§ **PROBLEM TO SOLVE**: Take the material below and reproduce, word for word, only the lines from the line with "(** ** Queryset mixins" through the line with "the next method".
☆ ☆ ☆ ☆ ☆
Definition sum_orig_amount `{Models} (queryset : QuerySet) : M Totals.t :=
  emit (call_sum_orig_amount queryset) ;;;
  lift (sum_orig_amount_rule queryset).

(** [Transaction.objects.all()] *)
Definition Transaction_objects_all : M QuerySet := read_ledger.

(** [Transaction.objects.get_statement_balance(organization, until)] *)
Definition get_statement_balance `{Models}
    (org : Organization) (until : option datetime) : M (Z * string) :=
  emit (call_get_statement_balance org until) ;;;
  l <- read_ledger ;;
  lift (statement_balance_rule l org until).

(** [Transaction.objects.by_customer(organization)] *)
Definition by_customer `{Models} (org : Organization) : M QuerySet :=
  emit (call_by_customer org) ;;;
  l <- read_ledger ;;
  ret (by_customer_rule l org).

(** [provider.receivables()] *)
Definition receivables `{Models} (prov : Organization) : M QuerySet :=
  emit (call_receivables prov) ;;;
  l <- read_ledger ;;
  ret (receivables_rule l prov).

(** [organization.get_transfers(reconcile=reconcile)] *)
Definition get_transfers `{Models}
    (org : Organization) (reconcile : bool) : M QuerySet :=
  emit (call_get_transfers org reconcile) ;;;
  l <- read_ledger ;;
  lift (get_transfers_rule l org reconcile).

(** [organization.create_cancel_transactions(user=user)] *)
Definition create_cancel_transactions `{Models}
    (org : Organization) (by_user : User) : M unit :=
  emit (call_create_cancel_transactions org by_user) ;;;
  l <- read_ledger ;;
  l' <- lift (create_cancel_transactions_rule l org by_user) ;;
  write_ledger l'.

(** ** Pagination classes *)

(** [rest_framework.pagination.PageNumberPagination] *)
Module PageNumberPagination.

Definition paginate_queryset `{Framework}
    (queryset : QuerySet) (request : Request) (view : View.t)
  : result (option Page) :=
  page_of (View.page_size view) (QueryDict.lookup (GET request) "page")
          queryset.

(** The attributes the paginator keeps: [self.page], [self.request]. *)
Record t : Type := mk {
  page : option Page;
  request : Request
}.

Definition get_paginated_response `{Framework} (self : t) (data : json)
  : result Response :=
  match page self with
  | None => Raise (AttributeError "page")
  | Some p =>
      Ok (mkResponse HTTP_200_OK (Some (JDict [
        ("count", JInt (count p));
        ("next", json_of_link (get_next_link (request self) p));
        ("previous", json_of_link (get_previous_link (request self) p));
        ("results", data)])))
  end.

(** [paginate_queryset] in the shape [ListModelMixin.list] calls it. *)
Definition paginate `{Framework}
    (queryset : QuerySet) (request : Request) (view : View.t)
  : M (t * option (list Transaction)) :=
  page <- lift (paginate_queryset queryset request view) ;;
  ret (mk page request, option_map object_list page).

End PageNumberPagination.

Module BalancePagination.

Record t : Type := mk {
  ends_at : option datetime;
  balance_amount : Z;
  balance_unit : string;
  page : option Page;
  request : Request
}.

Definition paginate_queryset `{Models} `{Framework}
    (queryset : QuerySet) (request : Request) (view : View.t)
  : M (t * option (list Transaction)) :=
  let self_ends_at := View.ends_at view in
  ' (dest_totals, orig_totals) <-
    match View.selector view with
    | Some selector =>
        dest_totals <- sum_dest_amount
          (filter (dest_account__icontains selector) queryset) ;;
        orig_totals <- sum_orig_amount
          (filter (orig_account__icontains selector) queryset) ;;
        ret (dest_totals, orig_totals)
    | None =>
        dest_totals <- sum_dest_amount queryset ;;
        orig_totals <- sum_orig_amount queryset ;;
        ret (dest_totals, orig_totals)
    end ;;
  let self_balance_amount :=
    Totals.amount dest_totals - Totals.amount orig_totals in
  let self_balance_unit := Totals.unit dest_totals in
  page <- lift (PageNumberPagination.paginate_queryset
                  queryset request view) ;;
  ret (mk self_ends_at self_balance_amount self_balance_unit page request,
       option_map object_list page).

Definition get_paginated_response `{Framework} (self : t) (data : json)
  : result Response :=
  match page self with
  | None => Raise (AttributeError "page")
  | Some p =>
      Ok (mkResponse HTTP_200_OK (Some (JDict [
        ("ends_at", json_of_datetime (ends_at self));
        ("balance", JInt (balance_amount self));
        ("unit", JStr (balance_unit self));
        ("count", JInt (count p));
        ("next", json_of_link (get_next_link (request self) p));
        ("previous", json_of_link (get_previous_link (request self) p));
        ("results", data)])))
  end.

End BalancePagination.

Module StatementBalancePagination.

Record t : Type := mk {
  ends_at : option datetime;
  balance_amount : Z;
  balance_unit : string;
  page : option Page;
  request : Request
}.

Definition paginate_queryset `{Models} `{Framework}
    (queryset : QuerySet) (request : Request) (view : View.t)
  : M (t * option (list Transaction)) :=
  let self_ends_at := View.ends_at view in
  ' (self_balance_amount, self_balance_unit) <-
    get_statement_balance (View.organization view) None ;;
  page <- lift (PageNumberPagination.paginate_queryset
                  queryset request view) ;;
  ret (mk self_ends_at self_balance_amount self_balance_unit page request,
       option_map object_list page).

Definition get_paginated_response `{Framework} (self : t) (data : json)
  : result Response :=
  match page self with
  | None => Raise (AttributeError "page")
  | Some p =>
      Ok (mkResponse HTTP_200_OK (Some (JDict [
        ("ends_at", json_of_datetime (ends_at self));
        ("balance", JInt (balance_amount self));
        ("unit", JStr (balance_unit self));
        ("count", JInt (count p));
        ("next", json_of_link (get_next_link (request self) p));
        ("previous", json_of_link (get_previous_link (request self) p));
        ("results", data)])))
  end.

End StatementBalancePagination.

Module TotalPagination.

Record t : Type := mk {
  ends_at : option datetime;
  totals : Totals.t;
  page : option Page;
  request : Request
}.

Definition paginate_queryset `{Framework}
    (queryset : QuerySet) (request : Request) (view : View.t)
  : M (t * option (list Transaction)) :=
  let self_ends_at := View.ends_at view in
  self_totals <-
    match View.totals view with
    | Some x => ret x
    | None => raise (AttributeError "totals")
    end ;;
  page <- lift (PageNumberPagination.paginate_queryset
                  queryset request view) ;;
  ret (mk self_ends_at self_totals page request,
       option_map object_list page).

Definition get_paginated_response `{Framework} (self : t) (data : json)
  : result Response :=
  match page self with
  | None => Raise (AttributeError "page")
  | Some p =>
      Ok (mkResponse HTTP_200_OK (Some (JDict [
        ("ends_at", json_of_datetime (ends_at self));
        ("total", JInt (Totals.amount (totals self)));
        ("unit", JStr (Totals.unit (totals self)));
        ("count", JInt (count p));
        ("next", json_of_link (get_next_link (request self) p));
        ("previous", json_of_link (get_previous_link (request self) p));
        ("results", data)])))
  end.

End TotalPagination.

(** ** Queryset mixins

    [get_queryset] returns the view with the attributes it has set and
    the queryset. A mixin that calls [super(...).get_queryset()] takes
    the next method of the resolution order as [super_get_queryset]. *)

Definition get_queryset_t : Type := View.t -> M (View.t * QuerySet).

Module TotalAnnotateMixin.

Definition get_queryset `{Models}
    (super_get_queryset : get_queryset_t) : get_queryset_t :=
  fun self =>
    ' (self, queryset) <- super_get_queryset self ;;
    self_totals <- sum_orig_amount queryset ;;
    ret (View.set_totals self self_totals, queryset).

End TotalAnnotateMixin.

(** [saas.mixins.DateRangeMixin] *)
Module DateRangeMixin.

Definition get_queryset `{Framework}
    (super_get_queryset : get_queryset_t) : get_queryset_t :=
  fun self =>
    ' (self, queryset) <- super_get_queryset self ;;
    ret (self, date_range_filter (View.start_at self) (View.ends_at self)
                                 queryset).

End DateRangeMixin.

(** [extra_views.contrib.mixins.SearchableListMixin] *)
Module SearchableListMixin.

Definition get_queryset `{Framework} (search_fields : list string)
    (super_get_queryset : get_queryset_t) : get_queryset_t :=
  fun self =>
    ' (self, queryset) <- super_get_queryset self ;;
    ret (self, search_filter search_fields
                 (QueryDict.lookup (GET (View.request self)) "q")
                 queryset).

End SearchableListMixin.

(** [extra_views.contrib.mixins.SortableListMixin] *)
Module SortableListMixin.

Definition get_queryset `{Framework}
    (sort_fields_aliases : list (string * string))
    (super_get_queryset : get_queryset_t) : get_queryset_t :=
  fun self =>
    ' (self, queryset) <- super_get_queryset self ;;
    ret (self, sort_order sort_fields_aliases
                 (QueryDict.lookup (GET (View.request self)) "o")
                 (QueryDict.lookup (GET (View.request self)) "ot")
                 queryset).

End SortableListMixin.

(** [class TransactionFilterMixin(DateRangeMixin, SearchableListMixin)] *)
Module TransactionFilterMixin.

Definition search_fields : list string :=
  ["descr"; "orig_organization__full_name"; "dest_organization__full_name"].

Definition get_queryset `{Framework}
    (super_get_queryset : get_queryset_t) : get_queryset_t :=
  DateRangeMixin.get_queryset
    (SearchableListMixin.get_queryset search_fields super_get_queryset).

End TransactionFilterMixin.

(** [class SmartTransactionListMixin(SortableListMixin, TransactionFilterMixin)] *)
Module SmartTransactionListMixin.

Definition sort_fields_aliases : list (string * string) :=
  [("descr", "description");
   ("dest_amount", "amount");
   ("dest_organization__slug", "dest_organization");
   ("dest_account", "dest_account");
   ("orig_organization__slug", "orig_organization");
   ("orig_account", "orig_account");
   ("created_at", "created_at")].
(** * Resilient task execution layer of the AE automation system

    A shallow embedding of [ae_optimizations.py] and of
    [OptimizedOrchestrator] ([ae_automation_v2_optimized.py]).

    Modelling conventions.
    - Python floats (timestamps, delays, token counts) are exact rationals
      [Q]; equalities between computed quantities are stated with [==].
    - [time.time()] reads the clock of the [World]; [asyncio.sleep d]
      advances it by [d] when [d] is positive and is recorded in the
      journal; statements that do not await take no time.
    - Mutable objects are records passed in and returned, also on the
      exceptional path (Python keeps the mutation when an exception
      propagates).
    - [exn] stands for instances of Python's [Exception]. *)

From Stdlib Require Import QArith Qminmax Lqa ZArith List.
From stdpp Require Import list gmap strings.
Import ListNotations.

Open Scope string_scope.
Open Scope list_scope.
Open Scope Q_scope.

(** ** Exceptions, outcomes and the world *)

Inductive exn : Type :=
| Exception (msg : string)       (* raise Exception("...") *)
| TypeError (msg : string)       (* raise None *)
| ZeroDivisionError (msg : string)
| KeyError (key : string)
| OperationalError (msg : string) (* sqlite3.OperationalError *)
| ServiceError (msg : string).   (* whatever the awaited callable raises *)

Inductive Outcome (A : Type) : Type :=
| Ok (a : A)
| Raise (e : exn).
Arguments Ok {A} a.
Arguments Raise {A} e.

(** [str(e)] *)
Definition exn_str (e : exn) : string :=
  match e with
  | Exception m | TypeError m | ZeroDivisionError m
  | OperationalError m | ServiceError m => m
  | KeyError k => String.append "'" (String.append k "'")
  end.

Definition is_ok {A} (o : Outcome A) : bool :=
  match o with Ok _ => true | Raise _ => false end.

(** What the outside can observe of a run: sleeps and invocations of the
    awaited external callable, newest first. *)
Inductive Event : Type :=
| EvSleep (d : Q)
| EvInvoke (n : nat).

Record World : Type := mkWorld {
  now : Q;
  journal : list Event
}.

(** An awaitable that may raise. *)
Definition IO (A : Type) : Type := World -> Outcome A * World.

Definition ret {A} (a : A) : IO A := fun w => (Ok a, w).
Definition throw {A} (e : exn) : IO A := fun w => (Raise e, w).

(** [await asyncio.sleep(d)]; a delay that is not positive returns at
    once. *)
Definition sleep (d : Q) : IO unit :=
  fun w => (Ok tt, {| now := now w + (if Qlt_le_dec 0 d then d else 0);
                      journal := EvSleep d :: journal w |}).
☆ ☆ ☆ ☆ ☆
§ **EXERCISE RESPONSE**:
(** ** Queryset mixins

    [get_queryset] returns the view with the attributes it has set and
    the queryset. A mixin that calls [super(...).get_queryset()] takes
    the next method of the resolution order as [super_get_queryset]. *)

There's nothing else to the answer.